The efficacy of the antibody drug conjugate (ADC) Trastuzumab deruxtecan (T-DXd) in HER2 low breast cancer patients suggests that the historical/conventional assays for HER2 may need revision for optimal patient care. Specifically, the conventional assay is designed to distinguish amplified HER2 from unamplified cases but is not sensitive enough to stratify the lower ranges of HER2 expression. Here we determine the optimal dynamic range for unamplified HER2 detection in breast cancer and then redesign an assay to increase the resolution of the assay to stratify HER2 expression in unamplified cases. We used the AQUA (TM) method of quantitative immunofluorescence to test a range of antibody concentrations to maximize the sensitivity within the lower range of HER2 expression. Then, using a cell line microarray with HER2 protein measured by mass spectrometry we determined the amount of HER2 protein in units of attomols/mm(2). Then by calculation of the limits of detection, quantification, and linearity of this assay we determined that low HER2 range expression in unamplified cell lines is between 2 and 20 attomol/mm(2). Finally, application of this assay to a serial collection of 364 breast cancer cases from Yale shows 67% of the population has HER2 expression above the limit of quantification and below the levels seen in HER2 amplified breast cancer. In the future, this assay could be used to determine the levels of HER2 required for response to T-DXd or similar HER2 conjugated ADCs.
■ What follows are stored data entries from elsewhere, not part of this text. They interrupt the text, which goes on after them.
Lemma post_scalar_body_type_error_witness :
  fst (run_archive_configuration_commands (example_world 200 JNull)
         example_admin [] [])
  = Raise TypeError.
Proof.
  refine (post_scalar_body_type_error (example_world 200 JNull)
            (run_archive_configuration_commands (example_world 200 JNull)
               example_admin [])
            [] _ (mkResponse 200 json_headers []) JNull _ eq_refl eq_refl
            _ eq_refl I).
  - right. now exists example_admin, [].
  - now left.
Defined.

(** X14. [run_archive_configuration_commands] sends exactly one request:
    a POST to [/run-archive-configuration-commands] whose body is the
    JSON text of the mapping with the single key [commands], holding the
    commands in the order of the list; an empty list is sent too. *)
Theorem run_request_carries_commands (w : World) (self : AdminClient)
    (commands : list json) (t : trace) (body : bytes) :
  utf8_encode (json_dumps w (JDict [(lit "commands", JList commands)]))
  = Ok body ->
  snd (run_archive_configuration_commands w self commands t)
  = t ++ [Sent (POST (_base_url self
                      ++ lit "/run-archive-configuration-commands")
                  (admin_auth_header self) body)].
Proof.
  intro H. rewrite run_archive_configuration_commands_shape.
  apply exchange_trace. now rewrite H.
Qed.

Lemma run_request_carries_commands_witness :
  snd (run_archive_configuration_commands (example_world 200 (JDict []))
         example_admin [] [])
  = [] ++ [Sent (POST (lit "http://localhost:4812/admin/api/1.0/run-archive-configuration-commands")
                   (lit "Basic YWRtaW46") (lit "{}"))].
Proof.
  exact (run_request_carries_commands (example_world 200 (JDict []))
           example_admin [] [] (lit "{}") eq_refl).
Defined.

(** ** [export_server_configuration] *)

Lemma export_server_configuration_shape (w : World) (self : AdminClient)
    (server_id : pystr) (configuration_file : option pystr) (t : trace) :
  export_server_configuration w self server_id configuration_file t
  = match
      exchange w
        (Ok (GET (_base_url self ++
                  (lit "/channels/by-server/" ++ server_id
                   ++ lit "/export"))))
        (fun resp =>
           _ <- get_triage resp ;;
           resp_data <- _get_resp_data w resp ;;
           field <- py_getitem resp_data (lit "configurationFile") ;;
           encoded <- match field with
                      | JStr s => encode_ascii s
                      | _ => Raise AttributeError
                      end ;;
           b64decode w encoded)%res t
    with
    | (Ok contents, t') =>
        match configuration_file with
        | None => (Ok (Some contents), t')
        | Some path =>
            match open_for_writing w path with
            | Ok _ => (Ok None, t' ++ [Wrote path contents])
            | Raise e => (Raise e, t')
            end
        end
    | (Raise e, t') => (Raise e, t')
    end.
Proof.
  unfold export_server_configuration, exchange, bind, lift, raise, ret,
    _do_req, get_triage; unfold_status.
  rewrite req_get. cbv beta iota.
  destruct (urlopen w _) as [resp|resp|e]; [| |reflexivity];
    (destruct (code resp =? 503); [reflexivity|];
     destruct (negb (_is_success_code (code resp))); [reflexivity|];
     cbn [rbind];
     destruct (_get_resp_data w resp) as [resp_data|]; [|reflexivity];
     cbn [rbind];
     destruct (py_getitem resp_data (lit "configurationFile")) as [field|];
       [|reflexivity];
     cbn [rbind];
     destruct (match field with
               | JStr s => encode_ascii s
               | _ => Raise AttributeError
               end) as [encoded|]; [|reflexivity];
     cbn [rbind];
     destruct (b64decode w encoded); [|reflexivity];
     destruct configuration_file as [path|]; [|reflexivity];
     destruct (open_for_writing w path); reflexivity).
Qed.

(** X15. When the export request is answered with a 2xx status and a
    body whose [configurationFile] is the ASCII string [s], and [s] is
    the base64 encoding of [contents]: without a file path
    [export_server_configuration] returns [contents] and writes
    nothing; with a path it writes [contents] to that file and returns
    [None], or raises the error of opening the file and writes
    nothing. *)
Theorem export_returns_or_writes (w : World) (self : AdminClient)
    (server_id : pystr) (t : trace) (resp : Response)
    (d : list (pystr * json)) (s : pystr) (contents : bytes) :
  let req := GET (_base_url self ++ lit "/channels/by-server/"
                  ++ server_id ++ lit "/export") in
  response_of (urlopen w req) = Some resp ->
  _is_success_code (code resp) = true ->
  _get_resp_data w resp = Ok (JDict d) ->
  dict_get d (lit "configurationFile") = Some (JStr s) ->
  forallb is_ascii s = true ->
  b64decode w s = Ok contents ->
  export_server_configuration w self server_id None t
  = (Ok (Some contents), t ++ [Sent req])
  /\ forall path,
       export_server_configuration w self server_id (Some path) t
       = match open_for_writing w path with
         | Ok _ => (Ok None, t ++ [Sent req] ++ [Wrote path contents])
         | Raise e => (Raise e, t ++ [Sent req])
         end.
Proof.
  intros req Hresp Hok Hdata Hfield Hascii Hdecode.
  assert (E :
             exchange w (Ok req)
               (fun resp =>
                  _ <- get_triage resp ;;
                  resp_data <- _get_resp_data w resp ;;
                  field <- py_getitem resp_data (lit "configurationFile") ;;
                  encoded <- match field with
                             | JStr s => encode_ascii s
                             | _ => Raise AttributeError
                             end ;;
                  b64decode w encoded)%res t
             = (Ok contents, t ++ [Sent req])).
  { rewrite (exchange_response _ _ _ _ req resp eq_refl Hresp).
    rewrite (get_triage_success resp Hok), Hdata. cbn [rbind py_getitem].
    rewrite Hfield. cbn [rbind]. unfold encode_ascii. rewrite Hascii.
    cbn [rbind]. now rewrite Hdecode. }
  split; [|intro path]; rewrite export_server_configuration_shape;
    fold req; rewrite E; [reflexivity|].
  destruct (open_for_writing w path); [|reflexivity].
  now rewrite <- app_assoc.
Qed.

Lemma export_returns_or_writes_witness :
  export_server_configuration
    (example_world 200 (JDict [(lit "configurationFile", JStr (lit "aGkh"))]))
    example_admin (lit "s1") (Some (lit "out.xml")) []
  = (Ok None,
     [] ++ [Sent (GET (lit "http://localhost:4812/admin/api/1.0/channels/by-server/s1/export"))]
     ++ [Wrote (lit "out.xml") (lit "aGkh")]).
Proof.
  exact (proj2 (export_returns_or_writes
                  (example_world 200
                     (JDict [(lit "configurationFile", JStr (lit "aGkh"))]))
                  example_admin (lit "s1") []
                  (mkResponse 200 json_headers [])
                  [(lit "configurationFile", JStr (lit "aGkh"))]
                  (lit "aGkh") (lit "aGkh") eq_refl eq_refl eq_refl eq_refl
                  eq_refl eq_refl)
           (lit "out.xml")).
Defined.
(** * Heartbeat monitor (server / client over TCP): model of [main.cpp]

    The program talks to the operating system all the time, so every
    function of the source is embedded as a tree of system calls
    ([prog]).  A tree is run either alone against the answers of the
    operating system ([run]), or as one thread of a pool whose steps are
    interleaved by a schedule ([pool_step]). *)

From Stdlib Require Import ZArith Lia Ascii String List Bool DecimalString DecimalPos.
From stdpp Require Import base list strings.

Local Open Scope string_scope.
Local Open Scope Z_scope.

(** ** Text *)

Definition NUL : ascii := Ascii.zero.
Definition newline : string := String (ascii_of_nat 10) EmptyString.

(** [n] copies of the character [c]. *)
Fixpoint fill (n : nat) (c : ascii) : string :=
  match n with
  | O => EmptyString
  | S n' => String c (fill n' c)
  end.

(** The first [n] characters of [s]. *)
Fixpoint prefix_of (n : nat) (s : string) : string :=
  match n, s with
  | S n', String c s' => String c (prefix_of n' s')
  | _, _ => EmptyString
  end.

(** What [operator<<(const char* )] prints for a character array: the
    characters before the first NUL.  When the array holds no NUL the
    insertion reads past its end, which has no defined behaviour
    ([None]). *)
Fixpoint c_string (arr : string) : option string :=
  match arr with
  | EmptyString => None
  | String c rest =>
      if Ascii.eqb c NUL then Some EmptyString
      else match c_string rest with
           | Some s => Some (String c s)
           | None => None
           end
  end.

(** ** System calls *)

(** Result of [read]: an error, or the bytes the connection delivers. *)
Inductive read_result : Type :=
| ReadError
| ReadData (bytes : string).

(** [struct tm], the fields [put_time] uses. *)
Record tm : Type := mk_tm {
  tm_year : Z;  (* years since 1900 *)
  tm_mon  : Z;  (* 0..11 *)
  tm_mday : Z;
  tm_hour : Z;
  tm_min  : Z;
  tm_sec  : Z
}.

(** An [int*] that [new int(v)] gave.  The program only reads the
    [int] it points to, so the pointer is known here by that value;
    where the [int] lies is the allocator's business. *)
Record int_ptr : Type := new_int { deref : Z }.

Inductive call : Type :=
| c_socket                                   (* socket(AF_INET, SOCK_STREAM, 0) *)
| c_bind (fd : Z) (port : Z)                 (* bind to INADDR_ANY:port *)
| c_listen (fd : Z) (backlog : Z)
| c_accept (fd : Z)
| c_read (fd : Z) (count : nat)
| c_close (fd : Z)
| c_close_ptr (p : int_ptr)                  (* close(p): the argument is the pointer *)
| c_inet_pton (addr : string)
| c_connect (fd : Z) (addr : string) (port : Z)
| c_send (fd : Z) (msg : string) (len : nat)
| c_now                                      (* system_clock::now(), in ns *)
| c_localtime (t : Z)
| c_sleep (seconds : Z)
| c_cout (line : string)                     (* std::cout << ... << std::endl *)
| c_cerr (line : string)                     (* std::cerr << ... << std::endl *)
| c_thread_detach (client_fd : Z)            (* std::thread(&Server::HandleClient, ..).detach() *)
| c_lock                                     (* file_mutex_.lock() *)
| c_unlock
| c_log_open                                 (* std::ofstream("log.txt", std::ios::app) *)
| c_log_insert (s : string)                  (* log_file << s *)
| c_log_endl                                 (* log_file << std::endl *)
| c_log_close.

(** [c_close_ptr] is what the deleter of a
    [std::unique_ptr<int, decltype(&close)>] does: [unique_ptr] hands
    its deleter the pointer it owns, so [close] is called with the
    [int*] (a compiler lets the pointer pass for an [int] in permissive
    mode only), never with the descriptor stored behind it.

    The creation of a thread, the locking of the mutex and the
    allocation of memory are taken to succeed: [std::system_error] and
    [std::bad_alloc] are not thrown here.  The insertions into the
    streams do not throw either, as in the source, which sets no
    exception mask. *)

(** What each call gives back to the program. *)
Definition ans (c : call) : Type :=
  match c with
  | c_socket | c_bind _ _ | c_listen _ _ | c_accept _
  | c_inet_pton _ | c_connect _ _ _ | c_send _ _ _ | c_now => Z
  | c_read _ _ => read_result
  | c_localtime _ => tm
  | c_log_open => bool
  | _ => unit
  end.

Record event : Type := Ev { ev_call : call; ev_ans : ans ev_call }.

(** ** Exceptions *)

Inductive exn : Type :=
| SocketException (message : string)
| invalid_argument (what : string)
| out_of_range (what : string).

Definition what (e : exn) : string :=
  match e with
  | SocketException m => m
  | invalid_argument w => w
  | out_of_range w => w
  end.

(** ** Programs *)

Inductive prog (R : Type) : Type :=
| Ret (r : R)                                (* normal return *)
| Throw (e : exn)                            (* an exception propagates *)
| Undefined                                  (* no defined behaviour from here on *)
| Running                                    (* a [while (true)] cut after its bound *)
| Vis (c : call) (k : ans c -> prog R).

Arguments Ret {R} r.
Arguments Throw {R} e.
Arguments Undefined {R}.
Arguments Running {R}.
Arguments Vis {R} c k.

Module Prog.

Fixpoint bind {A B : Type} (p : prog A) (f : A -> prog B) : prog B :=
  match p with
  | Ret a => f a
  | Throw e => Throw e
  | Undefined => Undefined
  | Running => Running
  | Vis c k => Vis c (fun x => bind (k x) f)
  end.

Definition sys (c : call) : prog (ans c) := Vis c (fun x => Ret x).

(** [try { p } catch (...) { h e }]: [h] rethrows what it does not catch. *)
Fixpoint try_catch {R : Type} (p : prog R) (h : exn -> prog R) : prog R :=
  match p with
  | Ret r => Ret r
  | Throw e => h e
  | Undefined => Undefined
  | Running => Running
  | Vis c k => Vis c (fun x => try_catch (k x) h)
  end.

(** A local object with a destructor: [cleanup] runs when the scope of
    [p] is left, by its end or by an exception. *)
Fixpoint finally {R : Type} (p : prog R) (cleanup : prog unit) : prog R :=
  match p with
  | Ret r => bind cleanup (fun _ => Ret r)
  | Throw e => bind cleanup (fun _ => Throw e)
  | Undefined => Undefined
  | Running => Running
  | Vis c k => Vis c (fun x => finally (k x) cleanup)
  end.

End Prog.

Import Prog.

Declare Scope prog_scope.
Delimit Scope prog_scope with prog.
Bind Scope prog_scope with prog.
Notation "x <- p ;; q" := (bind p (fun x => q))
  (at level 100, p at next level, right associativity,
   format "'[v' x  <-  p  ;;  '/' q ']'") : prog_scope.
Notation "p ;; q" := (bind p (fun _ => q))
  (at level 100, right associativity,
   format "'[v' p  ;;  '/' q ']'") : prog_scope.
Local Open Scope prog_scope.

(** ** One thread alone *)

Inductive outcome (R : Type) : Type :=
| Returned (r : R)
| Threw (e : exn)
| Undef
| StillRunning.

Arguments Returned {R} r.
Arguments Threw {R} e.
Arguments Undef {R}.
Arguments StillRunning {R}.

(** The operating system: the answer to the [i]-th call of a run. *)
Definition oracle : Type := nat -> forall c : call, ans c.

Fixpoint run {R : Type} (o : oracle) (i : nat) (p : prog R) : list event * outcome R :=
  match p with
  | Ret r => ([], Returned r)
  | Throw e => ([], Threw e)
  | Undefined => ([], Undef)
  | Running => ([], StillRunning)
  | Vis c k =>
      let x := o i c in
      let '(tr, out) := run o (S i) (k x) in
      (Ev c x :: tr, out)
  end.

(** ** Numbers as text *)

(** What [operator<<] prints for an integer. *)
Definition dec (n : Z) : string := NilZero.string_of_int (Z.to_int n).

(** [std::setfill(c) << std::setw(w) << s]: filled on the left up to
    the width [w]; a longer [s] is left as it is. *)
Definition pad_left (w : nat) (c : ascii) (s : string) : string :=
  fill (w - String.length s) c +:+ s.

Definition two_digits (n : Z) : string := pad_left 2 "0" (dec n).

(** [std::put_time(t, "%Y-%m-%d %H:%M:%S")]. *)
Definition put_time (t : tm) : string :=
  dec (tm_year t + 1900) +:+ "-" +:+ two_digits (tm_mon t + 1) +:+ "-" +:+
  two_digits (tm_mday t) +:+ " " +:+ two_digits (tm_hour t) +:+ ":" +:+
  two_digits (tm_min t) +:+ ":" +:+ two_digits (tm_sec t).

(** ** [std::stoi] *)

Definition isspace (c : ascii) : bool :=
  let n := nat_of_ascii c in
  (Nat.eqb n 32 || (Nat.leb 9 n && Nat.leb n 13))%bool.

Definition digit_value (c : ascii) : option Z :=
  let n := nat_of_ascii c in
  if (Nat.leb 48 n && Nat.leb n 57)%bool then Some (Z.of_nat n - 48) else None.

Fixpoint skip_spaces (s : string) : string :=
  match s with
  | String c rest => if isspace c then skip_spaces rest else s
  | EmptyString => s
  end.

(** The value of the leading digits of [s], [None] without a digit. *)
Fixpoint leading_digits (acc : option Z) (s : string) : option Z :=
  match s with
  | String c rest =>
      match digit_value c with
      | Some d =>
          leading_digits (Some (10 * match acc with Some a => a | None => 0 end + d)) rest
      | None => acc
      end
  | EmptyString => acc
  end.

Definition INT_MIN : Z := - 2 ^ 31.
Definition INT_MAX : Z := 2 ^ 31 - 1.

(** What [stoi] makes of the number [v] it has read: [v] itself when
    it is an [int], [out_of_range] otherwise. *)
Definition in_int (v : Z) : exn + Z :=
  if ((INT_MIN <=? v) && (v <=? INT_MAX))%bool then inr v
  else inl (out_of_range "stoi").

(** [std::stoi(s)]: white space, a sign, digits; what follows the digits
    is ignored.  No digit throws [invalid_argument]; [what()] is "stoi"
    for both exceptions, as in libstdc++. *)
Definition stoi (s : string) : exn + Z :=
  let s1 := skip_spaces s in
  let '(negative, s2) :=
    match s1 with
    | String "-" rest => (true, rest)
    | String "+" rest => (false, rest)
    | _ => (false, s1)
    end in
  match leading_digits None s2 with
  | None => inl (invalid_argument "stoi")
  | Some v => in_int (if negative then - v else v)
  end.

(** [static_cast<std::uint16_t>(v)]. *)
Definition to_uint16 (v : Z) : Z := v mod 2 ^ 16.

Definition lift {R : Type} (r : exn + R) : prog R :=
  match r with
  | inl e => Throw e
  | inr v => Ret v
  end.

(** A [std::unique_ptr<int, decltype(&close)>] local that is moved out
    on return: only an exception destroys it here, and then runs its
    deleter. *)
Definition on_unwind {R : Type} (p : prog R) (cleanup : prog unit) : prog R :=
  try_catch p (fun e => cleanup ;; Throw e).

(** [catch (const SocketException& e)]: other exceptions pass. *)
Definition catch_socket {R : Type} (h : string -> prog R) (e : exn) : prog R :=
  match e with
  | SocketException m => h m
  | _ => Throw e
  end.

(** ** class Server *)

Module Server.

Record t : Type := mk { port_ : Z }.

Definition CreateSocket : prog int_ptr :=
  fd <- sys c_socket ;;
  let server_fd := new_int fd in
  on_unwind
    (if deref server_fd =? -1 then Throw (SocketException "Failed to create socket")
     else Ret server_fd)
    (sys (c_close_ptr server_fd)).                (* ~unique_ptr: close(server_fd.get()) *)

Definition BindSocket (this : t) (server_fd : Z) : prog unit :=
  r <- sys (c_bind server_fd (port_ this)) ;;
  if r <? 0 then Throw (SocketException "Failed to bind") else Ret tt.

Definition ListenOnSocket (server_fd : Z) : prog unit :=
  r <- sys (c_listen server_fd 10) ;;
  if r <? 0 then Throw (SocketException "Failed to listen") else Ret tt.

(** [while (true)], cut after [n] rounds. *)
Fixpoint AcceptConnections (n : nat) (server_fd : Z) : prog unit :=
  match n with
  | O => Running
  | S n' =>
      client_fd <- sys (c_accept server_fd) ;;
      if client_fd <? 0 then
        sys (c_cerr "Failed to accept connection") ;;
        AcceptConnections n' server_fd
      else
        sys (c_thread_detach client_fd) ;;
        AcceptConnections n' server_fd
  end.

Definition buffer_size : nat := 1024.

(** [int bytes_read = read(client_fd, buffer, sizeof(buffer))]. *)
Definition bytes_read_of (r : read_result) : Z :=
  match r with
  | ReadError => -1
  | ReadData d => Z.of_nat (String.length (prefix_of buffer_size d))
  end.

(** [char buffer[1024] = {0}] after the read. *)
Definition buffer_after (r : read_result) : string :=
  match r with
  | ReadError => fill buffer_size NUL
  | ReadData d =>
      let got := prefix_of buffer_size d in
      got +:+ fill (buffer_size - String.length got) NUL
  end.

Definition HandleClient (client_fd : Z) : prog unit :=
  try_catch
    (r <- sys (c_read client_fd buffer_size) ;;
     let buffer := buffer_after r in
     let bytes_read := bytes_read_of r in
     if bytes_read <? 0 then
       Throw (SocketException "Failed to read from client socket")
     else
       sys c_lock ;;                              (* std::lock_guard lock(file_mutex_) *)
       finally
         (is_open <- sys c_log_open ;;
          if negb is_open then Throw (SocketException "Failed to open log file")
          else
            finally
              (match c_string buffer with
               | Some s => sys (c_log_insert s) ;; sys c_log_endl
               | None => Undefined
               end)
              (sys c_log_close))                  (* ~ofstream *)
         (sys c_unlock))                          (* ~lock_guard *)
    (catch_socket (fun m => sys (c_cerr ("Client handling error: " +:+ m)))) ;;
  sys (c_close client_fd).

Definition Start (n : nat) (this : t) : prog unit :=
  try_catch
    (server_fd <- CreateSocket ;;
     finally
       (BindSocket this (deref server_fd) ;;
        ListenOnSocket (deref server_fd) ;;
        sys (c_cout ("Server listening on port " +:+ dec (port_ this))) ;;
        AcceptConnections n (deref server_fd))
       (sys (c_close_ptr server_fd)))             (* ~unique_ptr: close(server_fd.get()) *)
    (catch_socket (fun m => sys (c_cerr ("Server error: " +:+ m)))).

End Server.

(** ** class Client *)

Module Client.
(** What a fetch adds to the request log, and what it returns from a fresh
    entry. *)
Lemma fetch_expired_calls env url max_age w :
  expired env url max_age w ->
  requests (snd (fetch env url max_age w)) = url :: requests w.
Proof.
  intros He. unfold fetch.
  destruct (fetch_start_expired env url max_age w He) as (w1 & -> & _ & Hr).
  rewrite fetch_finish_requests. exact Hr.
Qed.

Lemma fetch_fresh env url max_age w :
  ~ expired env url max_age w ->
  exists f,
    cache_entry url w = Some f
    /\ fetch env url max_age w
       = (if f_readable f then OK (f_data f) else Raise OSError, tick w).
Proof.
  intros He. unfold fetch.
  destruct (fetch_start_fresh env url max_age w He) as (f & Hc & ->).
  exists f. split; [exact Hc|reflexivity].
Qed.

Lemma expired_dec env url max_age w :
  expired env url max_age w \/ ~ expired env url max_age w.
Proof.
  unfold expired. destruct (cache_entry url w) as [f|]; [|left; exact I].
  destruct (Qlt_le_dec (inject_Z max_age) (age_of env w f)) as [H|H].
  - left. exact H.
  - right. intros H'. eapply Qlt_not_le; eassumption.
Qed.

(** C1.  A fetch sends a request exactly when the URL has no cache entry or
    the entry is older than the threshold; otherwise it sends none and
    returns the bytes of the entry as they are stored. *)
Theorem cache_freshness (env : Env) (url : string) (max_age : Z)
  (w : World) :
  let r := fetch env url max_age w in
  (network_calls w (snd r) = 1%nat <-> expired env url max_age w)
  /\ (expired env url max_age w ->
      requests (snd r) = url :: requests w)
  /\ (~ expired env url max_age w ->
      network_calls w (snd r) = 0%nat
      /\ forall f, cache_entry url w = Some f -> f_readable f = true ->
                   fst r = OK (f_data f)).
Proof.
  intros r. subst r.
  assert (Hfresh : ~ expired env url max_age w ->
            network_calls w (snd (fetch env url max_age w)) = 0%nat
            /\ forall f, cache_entry url w = Some f ->
                         f_readable f = true ->
                         fst (fetch env url max_age w) = OK (f_data f)).
  { intros He.
    destruct (fetch_fresh env url max_age w He) as (f & Hc & ->).
    split; [apply network_calls_none; reflexivity|].
    intros f' Hf' Hr. rewrite Hc in Hf'. injection Hf' as <-.
    simpl. rewrite Hr. reflexivity. }
  split; [|split].
  - split.
    + intros Hone. destruct (expired_dec env url max_age w) as [He|He];
        [exact He|].
      destruct (Hfresh He) as [Hz _]. lia.
    + intros He. eapply network_calls_one, fetch_expired_calls, He.
  - apply fetch_expired_calls.
  - exact Hfresh.
Qed.
Lemma verificar_disponibilidad_arbitro_libre :
  forall dias a fi evs,
    fst (verificar_disponibilidad_arbitro dias a fi evs)
    = forallb (fun e => negb (en_conflicto dias fi a e)) evs.
Proof.
  intros dias a fi evs. induction evs as [|ev evs IH]; simpl; [reflexivity|].
  unfold en_conflicto at 1, calcular_dias_diferencia.
  destruct (contiene_recurso ev (Recurso.id a)); simpl; [|exact IH].
  destruct (Z.abs (date fi - date (Evento.fecha_inicio ev)) <? dias); simpl;
    [reflexivity | exact IH].
Qed.

Lemma validar_disponibilidad_arbitro_primero :
  forall a fi ff pre ev post,
    forallb (fun e => negb (en_conflicto 7 fi a e)) pre = true ->
    en_conflicto 7 fi a ev = true ->
    validar_disponibilidad_arbitro a fi ff (pre ++ ev :: post)
    = (false,
       msg_no_disponible a ev
         (Z.abs (date fi - date (Evento.fecha_inicio ev)))).
Proof.
  intros a fi ff pre ev post Hpre Hev. induction pre as [|p pre IH]; simpl.
  - unfold en_conflicto in Hev. apply andb_true_iff in Hev as [H1 H2].
    rewrite H1. change DIAS_DESCANSO_ARBITROS with 7. rewrite H2. reflexivity.
  - simpl in Hpre. apply andb_true_iff in Hpre as [Hp Hpre].
    apply negb_true_iff in Hp. unfold en_conflicto in Hp.
    change DIAS_DESCANSO_ARBITROS with 7.
    destruct (contiene_recurso p (Recurso.id a)); simpl in Hp.
    + rewrite Hp. auto.
    + auto.
Qed.

(** X2. A referee is available for a start date exactly when no event of
    the list that holds it (by identifier) starts less than 7 calendar days
    from that date; when it is not, the message names the first such event
    of the list.  The check of the validator and the one of the
    mutual-exclusion restriction (at 7 days) give the same answer. *)
Theorem X2_disponibilidad_arbitro :
  forall (a : Recurso.t) (fi ff : DateTime) (evs : list Evento.t),
    (fst (validar_disponibilidad_arbitro a fi ff evs) = true
     <-> forall ev,
           In ev evs -> contiene_recurso ev (Recurso.id a) = true ->
           7 <= Z.abs (date fi - date (Evento.fecha_inicio ev)))
    /\ fst (verificar_disponibilidad_arbitro 7 a fi evs)
       = fst (validar_disponibilidad_arbitro a fi ff evs)
    /\ (forall pre ev post,
          evs = (pre ++ ev :: post)%list ->
          forallb (fun e => negb (en_conflicto 7 fi a e)) pre = true ->
          en_conflicto 7 fi a ev = true ->
          validar_disponibilidad_arbitro a fi ff evs
          = (false,
             msg_no_disponible a ev
               (Z.abs (date fi - date (Evento.fecha_inicio ev))))).
Proof.
  intros a fi ff evs. split; [|split].
  - rewrite validar_disponibilidad_arbitro_libre, forallb_forall. split.
    + intros H ev Hin Hc. specialize (H ev Hin).
      apply negb_true_iff in H. unfold en_conflicto in H. rewrite Hc in H.
      simpl in H. apply Z.ltb_ge in H. exact H.
    + intros H ev Hin. apply negb_true_iff. unfold en_conflicto.
      destruct (contiene_recurso ev (Recurso.id a)) eqn:Hc; [|reflexivity].
      simpl. apply Z.ltb_ge. auto.
  - rewrite validar_disponibilidad_arbitro_libre,
      verificar_disponibilidad_arbitro_libre. reflexivity.
  - intros pre ev post -> Hpre Hev.
    apply validar_disponibilidad_arbitro_primero; assumption.
Qed.

Lemma conflictos_de_uno_vacio :
  forall dias fi r evs (resto : list (Recurso.t * Evento.t)),
    lista_vacia (map (pair r) (filter (en_conflicto dias fi r) evs) ++ resto)%list
    = forallb (fun e => negb (en_conflicto dias fi r e)) evs
      && lista_vacia resto.
Proof.
  intros dias fi r evs resto.
  induction evs as [|ev evs IHe]; simpl; [reflexivity|].
  destruct (en_conflicto dias fi r ev); simpl; [reflexivity | exact IHe].
Qed.

Lemma conflictos_descanso_vacio :
  forall dias rs fi evs,
    lista_vacia (conflictos_descanso dias rs fi evs)
    = forallb (descansado dias fi evs) rs.
Proof.
  intros dias rs fi evs. unfold conflictos_descanso.
  induction rs as [|r rs IH]; simpl; [reflexivity|].
  rewrite <- IH. unfold descansado at 1.
  destruct (es_arbitro r); simpl; [|reflexivity].
  apply conflictos_de_uno_vacio.
Qed.

Lemma exclusion_mutua_validar_descansados :
  forall dias rs fi ff evs,
    fst (exclusion_mutua_validar dias rs fi ff evs)
    = forallb (descansado dias fi evs) rs.
Proof.
  intros dias rs fi ff evs. rewrite <- conflictos_descanso_vacio.
  unfold exclusion_mutua_validar. rewrite exclusion_mutua_errores_spec.
  destruct (conflictos_descanso dias rs fi evs); reflexivity.
Qed.

(** X3. The mutual-exclusion restriction passes exactly when every referee
    of the candidate passes the availability check on its own: the second
    and third steps of the full validation judge the rest of the referees
    alike. *)
Theorem X3_exclusion_mutua_por_arbitro :
  forall (dias : Z) (rs : list Recurso.t) (fi ff : DateTime)
         (evs : list Evento.t),
    fst (exclusion_mutua_validar dias rs fi ff evs)
    = forallb
        (fun r =>
           negb (es_arbitro r)
           || fst (verificar_disponibilidad_arbitro dias r fi evs))
        rs
    /\ fst (exclusion_mutua_validar 7 rs fi ff evs)
       = forallb
           (fun r =>
              negb (es_arbitro r)
              || fst (validar_disponibilidad_arbitro r fi ff evs))
           rs.
Proof.
  intros dias rs fi ff evs. rewrite !exclusion_mutua_validar_descansados.
  split; induction rs as [|r rs IH]; simpl; try reflexivity;
    rewrite IH; unfold descansado;
    [rewrite verificar_disponibilidad_arbitro_libre
    | rewrite validar_disponibilidad_arbitro_libre]; reflexivity.
Qed.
The antibody drug conjugate (ADC) Trastuzumab deruxtecan (T-DXd) has shown activity in breast cancer with low levels of HER2 expression. The historical/conventional assays for HER2 were designed separate high levels of HER2 from intermediate levels and show no expression in the low range. In this study, we determine the optimal dynamic range for unamplified HER2 detection in breast cancer and then design a quantitative assay to stratify HER2 expression in unamplified cases. Assessment of HER2 protein in the optimal dynamic range will ultimately help select the optimal patients for T-DXd and this work can serve as a model for other assays for ADCs where pathology reads may be less accurate that protein measurements.

Automated summary

The efficacy of the antibody drug conjugate Trastuzumab deruxtecan (T-DXd) in HER2 low breast cancer patients suggests the need for revision of the conventional HER2 assays. In this study, an optimized dynamic range for unamplified HER2 detection in breast cancer was determined and a quantitative assay to stratify HER2 expression in unamplified cases was designed. The application of this assay to a large number of breast cancer cases demonstrated its potential for selecting optimal patients for T-DXd treatment.